## Available data
Lemma distinct_NoDup l : distinct l = true -> NoDup l.
Proof.
  induction l as [|x r IH]; simpl; [constructor|].
  intros H. apply andb_prop in H. destruct H as [Hx Hr].
  constructor; [|apply IH; exact Hr].
  intros Hin. apply negb_true_iff in Hx.
  assert (E : existsb (str_eqb x) r = true).
  { apply existsb_exists. exists x. split; [exact Hin|].
    apply str_eqb_eq. reflexivity. }
  congruence.
Qed.

Lemma NoDup_map_inj {B C} (f : B -> C) (l : list B) a b :
  NoDup (List.map f l) -> In a l -> In b l -> f a = f b -> a = b.
Proof.
  induction l as [|x r IH]; intros Hnd Ha Hb E; [contradiction|].
  simpl in Hnd. inversion Hnd as [|? ? Hx Hr]; subst.
  destruct Ha as [->|Ha], Hb as [->|Hb]; auto.
  - exfalso. apply Hx. rewrite E. apply in_map. exact Hb.
  - exfalso. apply Hx. rewrite <- E. apply in_map. exact Ha.
Qed.

Lemma str_ltb_le_trans a b c :
  str_ltb b a = false -> str_ltb c b = false -> str_ltb c a = false.
Proof.
  intros Hab Hbc. destruct (str_ltb c a) eqn:E; [|reflexivity].
  destruct (str_ltb a b) eqn:E'.
  - rewrite (@str_ltb_trans _ _ _ E E') in Hbc. discriminate.
  - rewrite (@str_ltb_total _ _ E' Hab) in E. congruence.
Qed.

Lemma of_card_perm k l l' :
  Permutation l l' -> Permutation (of_card k l) (of_card k l').
Proof.
  unfold of_card. induction 1; simpl.
  - constructor.
  - destruct (key_eqb (fst x) k); [constructor|]; assumption.
  - destruct (key_eqb (fst x) k), (key_eqb (fst y) k);
      try apply Permutation_refl. apply perm_swap.
  - eapply Permutation_trans; eassumption.
Qed.

Lemma comps_of_perm k l l' :
  Permutation l l' -> Permutation (comps_of k l) (comps_of k l').
Proof.
  intros H. unfold comps_of. apply Permutation_map, of_card_perm. exact H.
Qed.

Lemma keys_perm l l' :
  Permutation l l' ->
  Permutation (keys (by_card (stored l))) (keys (by_card (stored l'))).
Proof.
  intros H.
  destruct (stored_spec l) as (Hnd & _ & Hin & _).
  destruct (stored_spec l') as (Hnd' & _ & Hin' & _).
  apply NoDup_Permutation; auto.
  intros k. rewrite Hin, Hin'.
  split; apply Permutation_in; [|apply Permutation_sym];
    apply Permutation_map; exact H.
Qed.

Lemma cards_agree_spec l x y :
  cards_agree str_lower repr_container l = true -> In x l -> In y l ->
  (fst x = fst y ->
   entry_header repr_container x = entry_header repr_container y /\ entry_name_key str_lower x = entry_name_key str_lower y)
  /\ (entry_name_key str_lower x = entry_name_key str_lower y -> fst x = fst y).
Proof.
  intros H Hx Hy. unfold cards_agree in H.
  rewrite forallb_forall in H. specialize (H x Hx).
  rewrite forallb_forall in H. specialize (H y Hy).
  destruct (key_eqb (fst x) (fst y)) eqn:E.
  - apply key_eqb_eq in E. apply andb_prop in H. destruct H as [H1 H2].
    apply str_eqb_eq in H1, H2. tauto.
  - apply negb_true_iff in H. split.
    + intros E'. apply key_eqb_eq in E'. congruence.
    + intros E'. apply str_eqb_eq in E'. congruence.
Qed.

Section Reordered.

Variables l l' : list (key * completion).
Hypothesis tidy_l : tidy str_lower repr_container l = true.
Hypothesis perm : Permutation l l'.

Lemma tidy_parts :
  names_text l = true /\ dates_text l = true
  /\ cards_agree str_lower repr_container l = true /\ dates_distinct l = true.
Proof.
  unfold tidy in tidy_l. repeat (apply andb_prop in tidy_l as [tidy_l ?]).
  auto.
Qed.

Lemma last_entries k :
  In k (List.map fst l) ->
  exists x x',
    In x l /\ In x' l /\ fst x = k /\ fst x' = k
    /\ last_meta k l = Some (card_name (snd x), card_url (snd x))
    /\ last_meta k l' = Some (card_name (snd x'), card_url (snd x')).
Proof.
  intros Hk.
  destruct (last_meta_in _ _ Hk) as (x & Hx & Ek & E).
  assert (Hk' : In k (List.map fst l'))
    by (eapply Permutation_in; [apply Permutation_map, perm | exact Hk]).
  destruct (last_meta_in _ _ Hk') as (x' & Hx' & Ek' & E').
  exists x, x'. repeat split; auto.
  eapply Permutation_in; [apply Permutation_sym, perm | exact Hx'].
Qed.

Lemma sort_name_perm k :
  In k (List.map fst l) -> sort_name str_lower l' k = sort_name str_lower l k.
Proof.
  intros Hk.
  destruct (@last_entries k Hk) as (x & x' & Hx & Hx' & E1 & E2 & E & E').
  unfold sort_name. rewrite E, E'. simpl.
  destruct tidy_parts as (_ & _ & Hc & _).
  destruct (@cards_agree_spec _ _ _ Hc Hx Hx') as [H _].
  symmetry. apply H. congruence.
Qed.

Lemma header_of_perm k :
  In k (List.map fst l) -> header_of repr_container l' k = header_of repr_container l k.
Proof.
  intros Hk.
  destruct (@last_entries k Hk) as (x & x' & Hx & Hx' & E1 & E2 & E & E').
  unfold header_of. rewrite E, E'. simpl.
  destruct tidy_parts as (_ & _ & Hc & _).
  destruct (@cards_agree_spec _ _ _ Hc Hx Hx') as [H _].
  symmetry. apply H. congruence.
Qed.

Lemma ordered_cards_reordered : ordered_cards str_lower l' = ordered_cards str_lower l.
Proof.
  unfold ordered_cards.
  destruct (stored_spec l) as (_ & _ & Hin & _).
  destruct (stored_spec l') as (_ & _ & Hin' & _).
  rewrite (@sorted_pure_ext _ _ str_ltb (sort_name str_lower l') (sort_name str_lower l)).
  - symmetry. apply sorted_pure_unique.
    + apply str_ltb_irrefl.
    + intros a b c. apply str_ltb_trans.
    + intros a b c. apply str_ltb_le_trans.
    + intros k1 k2 H1 H2 T1 T2.
      apply Hin in H1, H2.
      destruct (last_meta_in _ _ H1) as (x1 & Hx1 & <- & E1).
      destruct (last_meta_in _ _ H2) as (x2 & Hx2 & <- & E2).
      unfold sort_name in T1, T2. rewrite E1, E2 in T1, T2. simpl in T1, T2.
      destruct tidy_parts as (_ & _ & Hc & _).
      destruct (@cards_agree_spec _ _ _ Hc Hx1 Hx2) as [_ H]. apply H.
      apply str_ltb_total; assumption.
    + apply keys_perm. exact perm.
  - intros k Hk. apply sort_name_perm.
    apply Hin' in Hk.
    eapply Permutation_in; [apply Permutation_map, Permutation_sym, perm|].
    exact Hk.
Qed.

Lemma ordered_completions_reordered k :
  In k (List.map fst l) ->
  ordered_completions l' k = ordered_completions l k.
Proof.
  intros Hk. unfold ordered_completions. symmetry.
  apply sorted_pure_unique.
  - intros a. apply str_ltb_irrefl.
  - intros a b c. apply str_ltb_trans.
  - intros a b c. apply str_ltb_le_trans.
  - intros c1 c2 H1 H2 T1 T2.
    assert (E : str_of (date_key c1) = str_of (date_key c2))
      by (apply str_ltb_total; assumption).
    destruct tidy_parts as (_ & _ & _ & Hd).
    unfold dates_distinct in Hd. rewrite forallb_forall in Hd.
    apply in_map_iff in Hk. destruct Hk as (x & <- & Hx).
    specialize (Hd x Hx). apply distinct_NoDup in Hd.
    apply (@NoDup_map_inj _ _ (fun c => str_of (date_key c))
             (comps_of (fst x) l)); auto.
    unfold comps_of. rewrite map_map. exact Hd.
  - apply comps_of_perm. exact perm.
Qed.

End Reordered.

Lemma body_of_reordered l l' :
  tidy str_lower repr_container l = true -> Permutation l l' -> body_of str_lower repr_container libc_small_year mktime fromisoformat tz l' = body_of str_lower repr_container libc_small_year mktime fromisoformat tz l.
Proof.
  intros Ht Hp. unfold body_of.
  rewrite (ordered_cards_reordered Ht Hp).
  destruct l as [|x r] eqn:El.
  - apply Permutation_nil in Hp. rewrite Hp. reflexivity.
  - destruct l' as [|x' r'] eqn:El';
      [apply Permutation_sym, Permutation_nil in Hp; discriminate|].
    rewrite <- El, <- El' in *.
    do 3 f_equal.
    apply map_ext_in. intros k Hk.
    destruct (stored_spec l) as (_ & _ & Hin & _).
    assert (Hk' : In k (List.map fst l)).
    { apply Hin. eapply Permutation_in; [apply ordered_cards_perm|]. exact Hk. }
    unfold block_of.
    rewrite (@header_of_perm _ _ Ht Hp k Hk'),
      (@ordered_completions_reordered _ _ Ht Hp k Hk').
    reflexivity.
Qed.

Lemma keyed_entry_kept a r l :
  kept repr_container (a :: r) = inr l ->
  exists e lr, keyed_entry repr_container a = inr e /\ kept repr_container r = inr lr
               /\ l = match e with Some x => x :: lr | None => lr end.
Proof.
  simpl. destruct (keyed_entry repr_container a) as [?|e]; simpl; [discriminate|].
  destruct (kept repr_container r) as [?|lr]; simpl; [discriminate|].
  intros E. inversion E. eauto.
Qed.

Lemma kept_perm actions actions' :
  Permutation actions actions' ->
  forall l, kept repr_container actions = inr l ->
  exists l', kept repr_container actions' = inr l' /\ Permutation l l'.
Proof.
  induction 1 as [|a r r' Hp IH|a b r|r1 r2 r3 H1 IH1 H2 IH2]; intros l0 Hk.
  - exists l0. split; [exact Hk | apply Permutation_refl].
  - apply keyed_entry_kept in Hk. destruct Hk as (e & lr & Ea & Er & ->).
    destruct (IH _ Er) as (lr' & Er' & Hperm).
    simpl. rewrite Ea, Er'. simpl. eexists. split; [reflexivity|].
    destruct e; [apply perm_skip|]; exact Hperm.
  - apply keyed_entry_kept in Hk. destruct Hk as (eb & lr & Eb & Er & ->).
    apply keyed_entry_kept in Er. destruct Er as (ea & lr' & Ea & Er & ->).
    simpl. rewrite Ea, Eb, Er. simpl. eexists. split; [reflexivity|].
    destruct ea, eb; try apply Permutation_refl. apply perm_swap.
  - destruct (IH1 _ Hk) as (l1 & E1 & P1).
    destruct (IH2 _ E1) as (l2 & E2 & P2).
    exists l2. split; [exact E2 | eapply Permutation_trans; eassumption].
Qed.

Lemma forallb_perm {B} (f : B -> bool) (l l' : list B) :
  Permutation l l' -> forallb f l = true -> forallb f l' = true.
Proof.
  intros Hp H. rewrite forallb_forall in *. intros x Hx. apply H.
  eapply Permutation_in; [apply Permutation_sym, Hp | exact Hx].
Qed.

Variables start_ end_v : datetime.

(** [build_report] on tidy entries: the title, and the body above *)
Lemma build_report_spec actions l :
  kept repr_container actions = inr l ->
  names_text l = true -> dates_text l = true ->
  BUILD start_ end_v actions
  = (t <- title libc_small_year start_ end_v ;; ret (t, body_of str_lower repr_container libc_small_year mktime fromisoformat tz l)).
Proof.
  intros Hk Hn Hd. unfold build_report.
  rewrite scan_kept, Hk. simpl.
  destruct (title libc_small_year start_ end_v) as [e|t]; [reflexivity|].
  simpl. destruct (by_card (stored l)) eqn:E.
  - apply stored_empty in E. subst l. reflexivity.
  - rewrite (report_lines_spec _ Hn Hd). simpl.
    destruct l; [discriminate|]. reflexivity.
Qed.

End ReportFacts.

(** * The claims *)

(** ** Delivery *)

(** C1 (the code departs from it): a text that is one tab is not sent as
    it is.  [textwrap.wrap] is called without [expand_tabs=False], so the tab
    becomes the eight spaces that reach column 8: the one chunk is eight
    spaces, the chunks do not concatenate to the text, and that chunk is
    what [tg_send_html] posts. *)
Theorem C1_tab_is_sent_as_spaces
    (ua ud : char -> bool)
    (endpoint : list Script.request -> Script.request -> Script.reply)
    (token chat_id : str) (posted : list Script.request) :
  Script.chunks_of ua ud [Textwrap.TAB] = inr [repeat Textwrap.SPACE 8]
  /\ List.concat [repeat Textwrap.SPACE 8] <> [Textwrap.TAB]
  /\ fst (Script.tg_send_html ua ud endpoint token chat_id [Textwrap.TAB]
            posted)
     = posted ++ [request_of token chat_id (repeat Textwrap.SPACE 8)].
Proof.
  assert (E : Script.chunks_of ua ud [Textwrap.TAB]
              = inr [repeat Textwrap.SPACE 8]).
  { vm_compute. reflexivity. }
  split; [exact E|]. split; [discriminate|].
  unfold Script.tg_send_html. rewrite E. cbn [Script.send_chunks].
  unfold Script.post_chunk.
  destruct (endpoint posted _) as [code|];
    [destruct (Script.raise_for_status code) as [e|u]|]; reflexivity.
Qed.

(** X20: for every text, the chunks of [tg_send_html] concatenate, in
    order, to the text with its tabs expanded ([str.expandtabs(8)]), and so
    to the text itself when it holds no tab; no chunk is longer than 3500
    characters. *)
Theorem X20_chunks_rebuild_expanded_text (ua ud : char -> bool) (text : str) :
  exists chunks,
    Script.chunks_of ua ud text = inr chunks
    /\ List.concat chunks = Textwrap.expandtabs 8 text
    /\ (~ In Textwrap.TAB text -> List.concat chunks = text)
    /\ Forall (fun c => List.length c <= 3500) chunks.
Proof.
  destruct (chunks_of_total ua ud text) as (chunks & E & Hc & Hw).
  exists chunks. repeat split; auto.
  intros Hno. rewrite Hc. apply expandtabs_from_no_tab. exact Hno.
Qed.

Lemma X20_witness :
  exists chunks,
    Script.chunks_of Host.no_unicode Host.no_unicode long_text = inr chunks
    /\ List.map (@List.length char) chunks = [3500; 3500; 1]
    /\ List.concat chunks = long_text.
Proof.
  destruct (X20_chunks_rebuild_expanded_text Host.no_unicode Host.no_unicode
              long_text) as (chunks & E & _ & Hc & _).
  exists chunks. split; [exact E|]. split.
  - assert (E' : Script.chunks_of Host.no_unicode Host.no_unicode long_text
                 = inr [repeat 97%N 3500; repeat 97%N 3500; [97%N]])
      by (vm_compute; reflexivity).
    rewrite E' in E. inversion E. vm_compute. reflexivity.
  - apply Hc. intros Hin. apply repeat_spec in Hin. discriminate Hin.
Defined.

(** The scenario of the specification: a text of 10000 characters is cut
    into three chunks, of 3500, 3500 and 3000 characters. *)
Example ten_thousand_letters_three_chunks :
  exists chunks,
    Script.chunks_of Host.no_unicode Host.no_unicode (repeat 97%N 10000)
    = inr chunks
    /\ List.map (@List.length char) chunks = [3500; 3500; 3000].
Proof. eexists. split; vm_compute; reflexivity. Qed.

## Aim of the task
Out of the records, collect only those lines that contain the string "characters".

## Solution to the exercise
    characters. *)
(** The scenario of the specification: a text of 10000 characters is cut
    into three chunks, of 3500, 3500 and 3000 characters. *)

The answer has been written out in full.